> _WHAT TO PRODUCE_:
Two lines mark the range in the entries below: the one holding "(** The oriented" and the one holding "image of [d]". Set down those two and all lines between them, exactly.

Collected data
(** C6. A click triggers the oriented view of the document of the first
    billboard under the ray.  The ray is cast from the position of the
    click: the raycaster is asked for the objects at
    [(clientX / innerWidth) * 2 - 1] and [-(clientY / innerHeight) * 2 + 1]
    (the raycaster is any function of these two numbers, of the camera and
    of the scene: three.js's, after JavaScript has rounded them, is one).
    With [hits] what it reports, nearest first: if [o] is the first object
    whose [userData.type] is 'billboard', [onMouseClick] sets [currentDoc]
    to [o.userData.doc] and calls [focusOnDoc()]; when [o] is the plane of
    the document [d] at position [r] of a catalog that is as built, and
    nothing stops [focusOnDoc], the call returns, [d] is the current
    document, its full image is displayed with opacity 0, the handler is
    orienting and not fading, the billboards are hidden and the calls made
    are those of [focusOnDoc] for [d].  If no object is a billboard the call
    returns and changes nothing: [currentDoc] is what it was and no oriented
    view is triggered.  The plane of a document carries that type and the
    document itself; its frame carries neither. *)
Theorem click_focuses_on_first_billboard (event : MouseEvent) (w : World) :
  let x :=
    nsub (nmul (ndiv (clientX event) (innerWidth (env w))) (Num 2)) (Num 1) in
  let y :=
    nadd (nmul (nneg (ndiv (clientY event) (innerHeight (env w)))) (Num 2))
      (Num 1) in
  let hits := intersectObjects x y w in
  let isBillboard (o : Object3D) := ud_type (userData o) = Some "billboard" in
  (forall pre o post,
     hits = pre ++ o :: post ->
     Forall (fun h => ~ isBillboard h) pre -> isBillboard o ->
     onMouseClick event w
     = focusOnDoc (with_this (set_currentDoc (ud_doc (userData o))) w)
     /\ forall r d p,
          consistent w ->
          temporal (this w) = None \/ is_Some (global_temporal (env w)) ->
          AllDocuments (this w) !! r = Some d ->
          billboardGeometry d = Some p ->
          userData o = mesh_userData p ->
          exists w', onMouseClick event w = (Returned, w')
            /\ currentDoc (this w') = Some r
            /\ isOrientingDoc (this w') = true
            /\ isFadingDoc (this w') = false
            /\ displayedHidden d w'
            /\ billboardsHidden w'
            /\ called (env w') = focusCalls d w ++ called (env w))
  /\ (Forall (fun h => ~ isBillboard h) hits ->
      onMouseClick event w = (Returned, w))
  /\ (forall self t i id hd bd pos vp vq date md p f,
        let d := new_Document self t i id hd bd pos vp vq date md in
        billboardGeometry d = Some p -> billboardGeometryFrame d = Some f ->
        mesh_userData p
        = {| ud_type := Some "billboard"; ud_doc := Some self |}
        /\ mesh_userData f = no_userData).
Proof.
  intros x y hits isBillboard.
  assert (Eclick : onMouseClick event w = focusOnFirstBillboard hits w)
    by reflexivity.
  split; [|split].
  - intros pre o post Eh Hpre Ho.
    assert (Efocus : onMouseClick event w
                     = focusOnDoc (with_this
                         (set_currentDoc (ud_doc (userData o))) w)).
    { rewrite Eclick, Eh, (focusOnFirstBillboard_skips pre (o :: post) w Hpre).
      simpl. destruct (decide (ud_type (userData o) = Some "billboard"));
        [reflexivity | contradiction]. }
    split; [exact Efocus|].
    intros r d p Hc Ht Hd Ep Eo.
    pose proof (consistent_built w r d Hc Hd) as Hb.
    assert (Hu : useBillboard d = true).
    { destruct (useBillboard d) eqn:Eu; [reflexivity|].
      destruct (built_no_meshes r d Hb Eu) as [Ep' _]. congruence. }
    destruct (built_meshes r d Hb Hu) as (p' & f & Ep' & _ & _ & _ & _ & Hdoc).
    rewrite Ep in Ep'. injection Ep' as <-.
    rewrite Efocus, Eo, Hdoc.
    set (w0 := with_this (set_currentDoc (Some r)) w).
    assert (Hcur : currentDocument w0 = Some d) by exact Hd.
    destruct (focusOnDoc_returns d w0 Hc Hcur Ht)
      as (w' & E & Fs & Hdis & Hhid & Hcalls & _ & Hcd).
    exists w'. unfold fadeState in Fs. injection Fs as Fo Ff _ _.
    repeat (split; [assumption|]). exact Hcalls.
  - intros Hnone. rewrite Eclick, <- (app_nil_r hits).
    apply (focusOnFirstBillboard_skips hits [] w Hnone).
  - intros self t i id hd bd pos vp vq date md p f d. subst d.
    unfold new_Document. simpl.
    destruct (negb (isNaN (v_x pos)) && negb (isNaN (v_y pos))
              && negb (isNaN (v_z pos))); simpl; intros Ep Ef;
      inversion Ep; inversion Ef; split; reflexivity.
Qed.

(** The oriented view, when nothing stops [focusOnDoc]: in a world whose
    documents are as their constructor built them, with a current document
    [d], and with either no TemporalController given to the handler or a
    global named [temporal] in the page, [focusOnDoc()] returns; the full
    image of [d] is displayed with opacity 0, the handler is orienting and
    not fading, the billboards are hidden, and the controls are asked to
    travel to the pose of [d] exactly when [validPose d]. *)
Theorem focusOnDoc_orients (w : World) (d : Document) :
  consistent w ->
  currentDocument w = Some d ->
  temporal (this w) = None \/ is_Some (global_temporal (env w)) ->
  exists w', focusOnDoc w = (Returned, w')
    /\ isOrientingDoc (this w') = true
    /\ isFadingDoc (this w') = false
    /\ displayedHidden d w'
    /\ billboardsHidden w'
    /\ called (env w') = focusCalls d w ++ called (env w)
    /\ (initiateTravel (viewPosition d) (viewQuaternion d) ∈ focusCalls d w
        <-> validPose d = true).
Proof.
  intros Hc Ed Ht.
  destruct (focusOnDoc_returns d w Hc Ed Ht)
    as (w' & E & Fs & Hdis & Hhid & Hcalls & _).
  exists w'. unfold fadeState in Fs. injection Fs as Fo Ff _ _.
  repeat (split; [assumption|]).
  unfold focusCalls. destruct (validPose d), (temporal (this w)); simpl;
    split; intros Hin; try reflexivity; try discriminate;
    repeat (apply elem_of_cons in Hin as [Hin|Hin]; [discriminate|]);
    try (inversion Hin; fail);
    repeat first [apply list_elem_of_here | apply list_elem_of_further].
Qed.

End Properties.

(** * More of the handler *)

Section Coverage.

Context `{Platform}.

#[local] Set Warnings "-clear-no-such-hyp".

Ltac unfold_all :=
  unfold andThen, assign, setProperty, call, ifElse, skip.

Ltac read_dom :=
  unfold opacity, getProperty; cbn;
  repeat first [ rewrite lookup_insert_eq
               | rewrite lookup_insert_ne by discriminate ].

(** ** The billboards, again: the worlds [showBillboards] and
    [hideBillboards] leave *)

Lemma showBillboards_world b w :
  consistent w -> b || billboardsAreActive (this w) = true ->
  showBillboards b w = (Returned, shownWorld w).
Proof.
  intros Hc Hb. unfold showBillboards, ifElse.
  replace (negb b && negb (billboardsAreActive (this w))) with false
    by (destruct b, (billboardsAreActive (this w)); simpl in *; congruence).
  rewrite (andThen_returned (setProperty _ _ _) _ w _ eq_refl).
  set (w0 := with_env _ w).
  set (docs := AllDocuments (this w)).
  pose (I := fun (k : nat) (v : World) =>
    v = with_env (set_scene (scene (env w) ∪ billboardObjects (take k docs))) w0).
  match goal with |- context [forEach ?body] =>
    assert (exists w1, forEach body w0 = (Returned, w1) /\ I (length docs) w1)
      as (w1 & E1 & H1)
  end.
  { unfold forEach.
    apply forEach_from_returns with (I := I) (L := length docs);
      [|reflexivity|].
    - intros k v Hk Hv. destruct (lookup_lt_is_Some_2 docs k Hk) as [d Ed].
      exists d. unfold I in Hv. subst v.
      pose proof (consistent_built w k d Hc Ed) as Hbuilt.
      unfold I. rewrite (take_S_r _ _ _ Ed), billboardObjects_snoc,
        (billboardObjects_built k d Hbuilt).
      simpl. change (AllDocuments (this w)) with docs. rewrite Ed.
      destruct (useBillboard d) eqn:Eu; simpl.
      + destruct (built_meshes k d Hbuilt Eu) as (p & f & Ep & Ef & Rp & Rf & _).
        rewrite Ep, Ef.
        rewrite (andThen_returned (sceneAdd (Some p)) _ _ _ eq_refl).
        rewrite (andThen_returned (sceneAdd (Some f)) _ _ _ eq_refl).
        erewrite (andThen_returned (updateMatrixWorld _ _));
          [|apply (updateMatrixWorld_built k Plane d); assumption].
        erewrite (updateMatrixWorld_built k Frame d) by assumption.
        eexists. split; [reflexivity|]. split; [reflexivity|].
        unfold with_env, set_scene. simpl. rewrite Rp, Rf.
        do 2 f_equal. generalize (billboardObjects (take k docs)).
        clear. intros B. set_solver.
      + eexists. split; [reflexivity|]. split; [reflexivity|].
        unfold with_env, set_scene. simpl. do 2 f_equal.
        generalize (billboardObjects (take k docs)). clear. intros B.
        set_solver.
    - unfold I. simpl. unfold with_env, set_scene, w0. simpl.
      destruct w as [h e]. destruct e. simpl. do 2 f_equal.
      unfold billboardObjects. simpl. rewrite union_empty_r_L. reflexivity. }
  rewrite (andThen_returned _ _ _ _ E1). unfold I in H1. rewrite H1.
  rewrite firstn_all. reflexivity.
Qed.

Lemma hideBillboards_world b w :
  consistent w -> b || negb (billboardsAreActive (this w)) = true ->
  hideBillboards b w = (Returned, hiddenWorld w).
Proof.
  intros Hc Hb. unfold hideBillboards, ifElse.
  replace (negb b && billboardsAreActive (this w)) with false
    by (destruct b, (billboardsAreActive (this w)); simpl in *; congruence).
  rewrite (andThen_returned (setProperty _ _ _) _ w _ eq_refl).
  set (w0 := with_env _ w).
  set (docs := AllDocuments (this w)).
  pose (I := fun (k : nat) (v : World) =>
    v = with_env (set_scene (scene (env w) ∖ billboardObjects (take k docs))) w0).
  match goal with |- context [forEach ?body] =>
    assert (exists w1, forEach body w0 = (Returned, w1) /\ I (length docs) w1)
      as (w1 & E1 & H1)
  end.
  { unfold forEach.
    apply forEach_from_returns with (I := I) (L := length docs);
      [|reflexivity|].
    - intros k v Hk Hv. destruct (lookup_lt_is_Some_2 docs k Hk) as [d Ed].
      exists d. unfold I in Hv. subst v.
      pose proof (consistent_built w k d Hc Ed) as Hbuilt.
      unfold I. rewrite (take_S_r _ _ _ Ed), billboardObjects_snoc,
        (billboardObjects_built k d Hbuilt).
      simpl. change (AllDocuments (this w)) with docs. rewrite Ed.
      destruct (useBillboard d) eqn:Eu; simpl.
      + destruct (built_meshes k d Hbuilt Eu) as (p & f & Ep & Ef & Rp & Rf & _).
        rewrite Ep, Ef.
        rewrite (andThen_returned (sceneRemove (Some p)) _ _ _ eq_refl).
        rewrite (andThen_returned (sceneRemove (Some f)) _ _ _ eq_refl).
        erewrite (andThen_returned (updateMatrixWorld _ _));
          [|apply (updateMatrixWorld_built k Plane d); assumption].
        erewrite (updateMatrixWorld_built k Frame d) by assumption.
        eexists. split; [reflexivity|]. split; [reflexivity|].
        unfold with_env, set_scene. simpl. rewrite Rp, Rf.
        do 2 f_equal. generalize (billboardObjects (take k docs)).
        clear. intros B. set_solver.
      + eexists. split; [reflexivity|]. split; [reflexivity|].
        unfold with_env, set_scene. simpl. do 2 f_equal.
        generalize (billboardObjects (take k docs)). clear. intros B.
        set_solver.
    - unfold I. simpl. unfold with_env, set_scene, w0. simpl.
      destruct w as [h e]. destruct e. simpl. do 2 f_equal.
      unfold billboardObjects. simpl. rewrite difference_empty_L.
      reflexivity. }
  rewrite (andThen_returned _ _ _ _ E1). unfold I in H1. rewrite H1.
  rewrite firstn_all. reflexivity.
Qed.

> _WRITTEN REPLY_:
(** The oriented view, when nothing stops [focusOnDoc]: in a world whose
    documents are as their constructor built them, with a current document
    [d], and with either no TemporalController given to the handler or a
    global named [temporal] in the page, [focusOnDoc()] returns; the full
    image of [d] is displayed with opacity 0, the handler is orienting and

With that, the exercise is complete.